Summary of copper-applied and noncopper-applied soils samples from 15 New Jersey farms.
Lettuce plants did not exhibit any visual signs of toxicity, such as lack of vigor or reduced root development, when grown in the 15 farm samples. For 12 of the 15 paired soils, soil samples from areas where copper was applied had a significantly greater dry matter weight when compared with soils that did not have copper applied to them. Noncopper-applied areas that were not in a production rotation, and therefore were not improved, had lower head weights (Fig. 2). A leaf tissue analysis found no significant difference in copper concentrations in lettuce plants grown on copper-applied soils compared with noncopper-applied area soils (Table 2). There was a significant difference in the lettuce head weight when grown in copper-applied soils with similar soil pH and fertility when compared with noncopper-applied soils (Table 2, Fig. 2), and the head weight increased in soils where copper was applied.

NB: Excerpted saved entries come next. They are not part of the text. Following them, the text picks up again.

(* ===== verification/GrantExamples.v ===== *)
(** * The grant store on a concrete session

    An allow-once grant to read the tables below [data], its use, and what the
    theorems of [GrantProps] say about it. *)
From S2P Require Import Prelude Text Errors Ids External Model Digest Permission Glob Host Grant GrantProps Reference.
#[local] Open Scope Z_scope.

Definition ex_constraints : PermissionConstraints :=
  MkConstraints ["data/*.csv"] [] [] [] [] (Some 4096) None.
Definition ex_package : PackageDigest := from_inventory [(str_bytes "a.js", str_bytes "x")].
Definition ex_host : HostInstanceId := MkHostInstanceId "instance.a".

Definition ex_request (source : GrantSource) : GrantRequest :=
  MkGrantRequest "grant.once" "/work/p1" (MkIdent "viewer") ("1.0.0" : Version) Wasm ex_host
    ex_package (MkIdent "p1") (MkIdent "p1") (MkGeneration 1) ProjectFsRead ex_constraints
    match constraints_digest ex_constraints with Ok s => s | Err _ => "" end
    source 1 None 2000.
Definition ex_token : list ascii := replicate 32 "t"%char.
Definition ex_handle : string := handle_of_token ex_token.
Definition ex_use (path : string) : RevalidationRequest :=
  MkRevalidation ex_handle (MkIdent "viewer") ex_host ex_package (MkIdent "p1") (MkIdent "p1")
    (MkGeneration 1) ProjectFsRead (UseProjectFsRead path 100) None.

Definition ex_grant_call : Z * StoreCall := (1000, CallGrant ex_token (ex_request AllowOnce)).
Definition ex_calls : list (Z * StoreCall) :=
  [ex_grant_call; (1100, CallRevalidate (ex_use "data/a.csv"))].
Definition ex_grant (in_flight : bool) : PluginGrant :=
  MkGrant (ex_request AllowOnce) (handle_digest ex_handle) 1000 None false in_flight.

Lemma ex_granted : grants (run empty_store [ex_grant_call]) !! handle_digest ex_handle = Some (ex_grant false).
Proof. vm_compute. reflexivity. Defined.
Lemma ex_reserved : grants (run empty_store ex_calls) !! handle_digest ex_handle = Some (ex_grant true).
Proof. vm_compute. reflexivity. Defined.
Lemma ex_outside_denied :
  (revalidate (run empty_store [ex_grant_call]) 1100 (ex_use "data/../a.csv")).2 =
  Denied ConstraintViolation.
Proof. vm_compute. reflexivity. Defined.
Lemma ex_second_use_denied :
  (revalidate (run empty_store ex_calls) 1200 (ex_use "data/a.csv")).2 = Denied InFlight.
Proof. vm_compute. reflexivity. Defined.

Definition ex_entries : list (list ascii * list ascii) := [(str_bytes "a.js", str_bytes "x")].
Lemma from_inventory_binding_witness :
  PackageDigest_parse (digest_str (from_inventory ex_entries)) = Ok (from_inventory ex_entries).
Proof.
  assert (Hes : Forall u64_entry ex_entries) by (repeat constructor; vm_compute; discriminate).
  exact (proj1 (from_inventory_binding _ _ Hes Hes eq_refl)).
Defined.

Lemma revalidate_correct_witness :
  ∃ g, grants (run empty_store [ex_grant_call]) !! handle_digest ex_handle = Some g ∧
    authorizes g (ex_use "data/a.csv") 1100.
Proof.
  refine (proj1 (proj1 (revalidate_correct (run empty_store [ex_grant_call]) 1100 (ex_use "data/a.csv"))) _).
  vm_compute. reflexivity.
Defined.

Lemma dead_handle_never_admits_witness :
  has_live_handle (run (run empty_store [ex_grant_call; (1100, CallRevoke ex_handle)])
                     [(1200, CallGrant ex_token (ex_request AllowOnce))]) 1200 ex_handle = false.
Proof.
  refine (proj1 (proj2 (dead_handle_never_admits
    (run empty_store [ex_grant_call; (1100, CallRevoke ex_handle)])
    [(1200, CallGrant ex_token (ex_request AllowOnce))] ex_handle
    (set_revoked 1100 (ex_grant false)) _ _) 1200)).
  - vm_compute. reflexivity.
  - left. eexists. reflexivity.
Defined.

Lemma allow_once_balance_witness :
  tally (admits (handle_digest ex_handle)) empty_store ex_calls <=
  tally (ends releases (handle_digest ex_handle)) empty_store ex_calls + 1.
Proof.
  exact (proj1 (proj2 (proj2 (allow_once_balance ex_calls _ (ex_grant true) ex_reserved eq_refl)))).
Defined.

Lemma one_live_handle_witness :
  has_live_durable_grant (run empty_store ex_calls) 1200 "grant.once" = true ↔
  ∃ d g, grants (run empty_store ex_calls) !! d = Some g ∧
    gr_durable_grant_id (grant_request g) = "grant.once" ∧ is_active g 1200 = true.
Proof.
  refine (proj1 (proj2 (one_live_handle ex_calls 1000 1200 "grant.once" _))).
  simpl. lia.
Defined.

Lemma invalidate_correct_witness :
  count_where unrevoked (grants (invalidate_project (run empty_store ex_calls) 1200 "/work/p1").1)
  + (invalidate_project (run empty_store ex_calls) 1200 "/work/p1").2 =
  count_where unrevoked (grants (run empty_store ex_calls)).
Proof.
  exact (proj1 (proj2 (proj1 (invalidate_correct (run empty_store ex_calls) 1200 "/work/p1" ex_host
    (MkWorkspaceIdentity "w" "k" 1 1))))).
Defined.

Lemma admitted_use_within_grant_witness :
  ∃ g, grants (run empty_store [ex_grant_call]) !! handle_digest ex_handle = Some g ∧
    ∃ m, pc_max_bytes (gr_constraints (grant_request g)) = Some m ∧ 100 <= m.
Proof.
  destruct (admitted_use_within_grant [ex_grant_call] 1100 (ex_use "data/a.csv")) as (g & Hg & Hu).
  - vm_compute. reflexivity.
  - exists g. split; [exact Hg|]. exact (proj2 (proj2 Hu)).
Defined.

Definition ex_permission_request : PermissionRequest :=
  MkPermissionRequest "network.fetch" (Some "Load the gene table") [] [] ["https"]
    ["*.example.org"] ["GET"] None (Some 65536).
Lemma manifest_permission_grantable_witness :
  ∃ k c, PermissionKind_parse "network.fetch" = Some k ∧ from_manifest ex_permission_request = Ok c ∧
    validate_constraints k c = Ok () ∧ as_static_str k = "network.fetch".
Proof. apply (manifest_permission_grantable ex_permission_request). vm_compute. reflexivity. Defined.

Lemma constraints_digest_binding_witness :
  ex_constraints = ex_constraints ∨ sha256_collision.
Proof.
  exact (constraints_digest_binding ex_calls _ _ (ex_grant true) (ex_grant true) ex_reserved ex_reserved
    eq_refl).
Defined.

The CO2 burst test results were most directly impacted by the soil organic matter content levels. Soils with less than 2% soil organic matter had very low CO2 burst responses. Soils with 3% or greater soil organic matter content had higher CO2 burst responses. One farm had a 2% difference in organic matter content between the copper-applied soil and the noncopper-applied soil, and there was a reduced CO2 burst response in the soil with the lower organic matter content (Table 3). The CO2 burst test showed that there was microbial activity in all of the soils tested, and that increased organic matter content was correlated with an increase in the amount of respiration by the microbial community (Table 3).

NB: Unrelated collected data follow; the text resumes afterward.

(* ===== verification/StoreExamples.v ===== *)
(** * The lifecycle store on concrete input

    Histories as in the tests of [plugin_lifecycle.rs], with a toy reading of JSON in
    which every text of an object stands for the empty one; the theorem on replacements
    is applied to one of them. *)
From S2P Require Import Prelude Text External Stateful ProjectRoot LifecycleRecords LifecycleDatabase StoreLifecycle.
From S2P Require Import StoreInvariant StoreProps StoreReplacement Reference.
#[local] Open Scope Z_scope.
Import PluginLifecycleMutationOutcome.

#[local] Instance toy_store : StoreLibraries := {|
  json_from_str := λ text, if starts_with_char "{" text then Some (VObject []) else None;
  json_text := render;
  sqlite_json_valid := starts_with_char "{";
  to_rfc3339 := λ time, of_bytes [byte_of (Z.max 0 time)];
  parse_from_rfc3339 := λ text, code <$> head (str_bytes text)
|}.
#[local] Program Instance toy_u64 : SerdeFromU64 := {| num_from_u64 n := n |}.
Next Obligation.
  intros n Hn. cbn. by rewrite (proj2 (Z.leb_le _ _)), (proj2 (Z.ltb_lt _ _)) by lia.
Qed.

Definition project : string := "D:/projects/A".
Definition plugin : string := "org.example.plugin".
Definition digest_of (c : ascii) : string := of_bytes (repeat c 64).
Definition ex_discovered (version : string) (c : ascii) : StoreCall :=
  CallUpsert (MkDiscovered project plugin "example" version "wasm" (digest_of c)).
Definition ex_request (id kind desired : string) (expected candidate : option ascii) (key : option string) : StoreCall :=
  CallRequest (MkTransitionDraft id project plugin kind "user_requested" desired (digest_of <$> expected)
    (digest_of <$> candidate) None key).
Definition ex_advance (id from to status observed : string) (accepted : option ascii) (clear : bool) : StoreCall :=
  CallAdvance (MkAdvance project id from to status observed (digest_of <$> accepted) None None clear
    (Some "session.1") None None "preflight" "completed" "{}").
(** A call alone, in which no statement fails. *)
Definition calm_run (now : Z) (call : StoreCall) : Run := MkRun now call [pretty now] [] [].
Definition calm_runs (calls : list StoreCall) : list Run := imap (λ n call, calm_run (65 + Z.of_nat n) call) calls.
Definition outcome_after (calls : list StoreCall) (call : StoreCall) : option outcome :=
  match (run_call 120 call (MkConnection (store_after (calm_runs calls)) ["last"] [] [])).2 with
  | Ok o => Some o
  | Err _ => None
  end.

(** ** An upgrade *)

Definition ex_enabled : list StoreCall :=
  [ex_discovered "1.0.0" "a"; ex_request "transition.1" "enable" "enabled" None (Some "a"%char) None;
   ex_advance "transition.1" "requested" "completed" "completed" "active" (Some "a"%char) true].
Definition ex_upgrade : list StoreCall :=
  ex_enabled ++
  [ex_discovered "2.0.0" "b"; ex_request "transition.2" "upgrade" "enabled" (Some "a"%char) (Some "b"%char) None;
   ex_advance "transition.2" "requested" "pointer_swapped" "running" "activating" None false].
Definition ex_replace : StoreCall := CallReplacement project "transition.2" "session.2".
Example ex_replaced : outcome_after ex_upgrade ex_replace = Some Applied.
Proof. by vm_compute. Qed.
Example ex_replaced_twice : outcome_after (ex_upgrade ++ [ex_replace]) ex_replace = Some Unchanged.
Proof. by vm_compute. Qed.
Example ex_accepted_now : (s ← find_state project plugin (store_after (calm_runs (ex_upgrade ++ [ex_replace])));
    Some (ws_accepted_digest s, ws_rollback_digest s, ws_observed_state s))
  = Some (Some (digest_of "b"), Some (digest_of "a"), "active").
Proof. by vm_compute. Qed.
(** Too early, and while another transition is on its way. *)
Example ex_replaced_early : outcome_after (take 5 ex_upgrade) ex_replace = Some Stale.
Proof. by vm_compute. Qed.
Example ex_second_request : outcome_after (take 5 ex_upgrade)
    (ex_request "transition.3" "disable" "disabled" (Some "a"%char) None None) = Some Conflict.
Proof. by vm_compute. Qed.
(** A failing statement: the journal entry of the replacement does not go in. *)
Example ex_journal_fails :
  let db := store_after (calm_runs ex_upgrade) in
  let '(c, r) := run_call 120 ex_replace (MkConnection db ["last"] [false; false; false; false; false; true] []) in
  is_ok r = false ∧ option_map ws_accepted_digest (find_state project plugin (cn_database c)) = Some (Some (digest_of "a")).
Proof. by vm_compute. Qed.

Definition ex_transition : WorkspacePluginTransition :=
  default (MkTransition "" "" "" "" None None None "" "" "" "" None None None)
    (find_transition project "transition.2" (store_after (calm_runs ex_upgrade))).

(** ** The trash *)

Definition ex_uninstall (id key : string) : StoreCall := ex_request id "uninstall" "uninstalled" (Some "a"%char) None (Some key).
Definition ex_tombstone (id key : string) : WorkspacePluginTombstoneDraft :=
  MkTombstoneDraft id project plugin (digest_of "a") key "example" "recoverable" "user_uninstall".
Definition ex_uninstalled : list StoreCall :=
  ex_enabled ++
  [ex_uninstall "transition.2" "trash.1";
   ex_advance "transition.2" "requested" "package_moved" "running" "disposing" None false;
   CallUninstall "transition.2" (ex_tombstone "tombstone.1" "trash.1")].
Definition stage_after (calls : list StoreCall) : option trash_stage :=
  find_tombstone project "tombstone.1" (store_after (calm_runs calls)) ≫= stage_of.
Definition ex_purge : WorkspacePluginPurgeDraft :=
  MkPurgeDraft project "tombstone.1" plugin (digest_of "a") "trash.1" "example".
Example ex_stages :
  (stage_after ex_uninstalled, stage_after (ex_uninstalled ++ [CallRestore project "tombstone.1"]),
   stage_after (ex_uninstalled ++ [CallExpire project "z" 10]),
   stage_after (ex_uninstalled ++ [CallExpire project "z" 10; CallRequestPurge ex_purge]),
   stage_after (ex_uninstalled ++ [CallExpire project "z" 10; CallRequestPurge ex_purge; CallCompletePurge ex_purge]))
  = (Some Recoverable, Some Restored, Some Expired, Some PurgePending, Some Deleted).
Proof. by vm_compute. Qed.
(** An uninstall may be requested of an uninstalled plugin, and a restore does not look
    whether a transition is on its way: the plugin is back, in no transition, and no
    request is admitted while the one left behind is open; it cannot be completed as the
    uninstall that it is. *)
Example restore_leaves_transition :
  let calls := ex_uninstalled ++ [ex_uninstall "transition.3" "trash.2"; CallRestore project "tombstone.1"] in
  option_map ws_transition_id (find_state project plugin (store_after (calm_runs calls))) = Some None
  ∧ option_map is_active (find_transition project "transition.3" (store_after (calm_runs calls))) = Some true
  ∧ outcome_after calls (ex_request "transition.4" "enable" "enabled" None (Some "a"%char) None) = Some Conflict
  ∧ outcome_after (calls ++ [ex_advance "transition.3" "requested" "package_moved" "running" "disposing" None false])
      (CallUninstall "transition.3" (ex_tombstone "tombstone.2" "trash.2")) = None.
Proof. by vm_compute. Qed.

(** A repeated request is not compared by the state it desires. *)
Example repeated_request_other_intent :
  let request desired := ex_request "transition.2" "shutdown" desired (Some "a"%char) None None in
  outcome_after (ex_enabled ++ [request "enabled"]) (request "disabled") = Some Unchanged
  ∧ option_map ws_desired_state (find_state project plugin
      (store_after (calm_runs (ex_enabled ++ [request "enabled"; request "disabled"])))) = Some "enabled".
Proof. by vm_compute. Qed.

(** ** Crashes *)

Definition ex_crash : StoreCall := CallCrash project plugin (digest_of "a") "session.1" "trap".
(** The third crash within ten minutes blocks a plugin. *)
Example ex_crash_loop :
  let observed n := option_map ws_observed_state (find_state project plugin (store_after (calm_runs (ex_enabled ++ repeat ex_crash n)))) in
  (observed 1%nat, observed 2%nat, observed 3%nat) = (Some "crashed", Some "crashed", Some "blocked").
Proof. by vm_compute. Qed.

Conclusions and recommendations
Based on the absence of visible injury, lettuce head weight reduction, and difference in leaf tissue copper concentration, we found no evidence to suggest that soil copper concentration reached a phytotoxic level for the lettuce crop. At this point, the use of copper fungicides is not limiting lettuce growth on any of the farm soils sampled. Nevertheless, because crop uptake and removal of copper is very small, and because the potential for copper toxicity may become a future concern, organic and conventional growers should follow best management practices when using copper-based fungicides. Certain practices are recommended for those using copper-based fungicides: 1) Carefully read the copper pesticide product label and follow all directions. 2) Certified organic producers should verify that that the product is listed in their organic system plan, and that the product is approved by the certifier. 3) Organic growers are encouraged to use all available cultural practices as an alternative or to supplement the use of copper fungicides. 4) Crop rotations should be used to minimize multiple-year copper applications to fields. 5) Copper-based fungicides, to be effectively preventative, must be applied before infection. 6) Rainfall should be tracked and totals should be used when deciding whether to use repeat sprays due to rainfall removal of the product (<1 inch of rain does not warrant reapplication; with 1 to 2 inches of rain, the spray interval can be reduced by half; and >2 inches of rain warrants a full reapplication). 7) Care should be taken to spray only the foliage of the target crop and minimize ground spraying of copper. 8) Total and available soil copper levels and soil pH should be monitored regularly through a reliable soil testing laboratory. 9) Growers should be mindful of animal manures and other sources that may serve as additional copper inputs.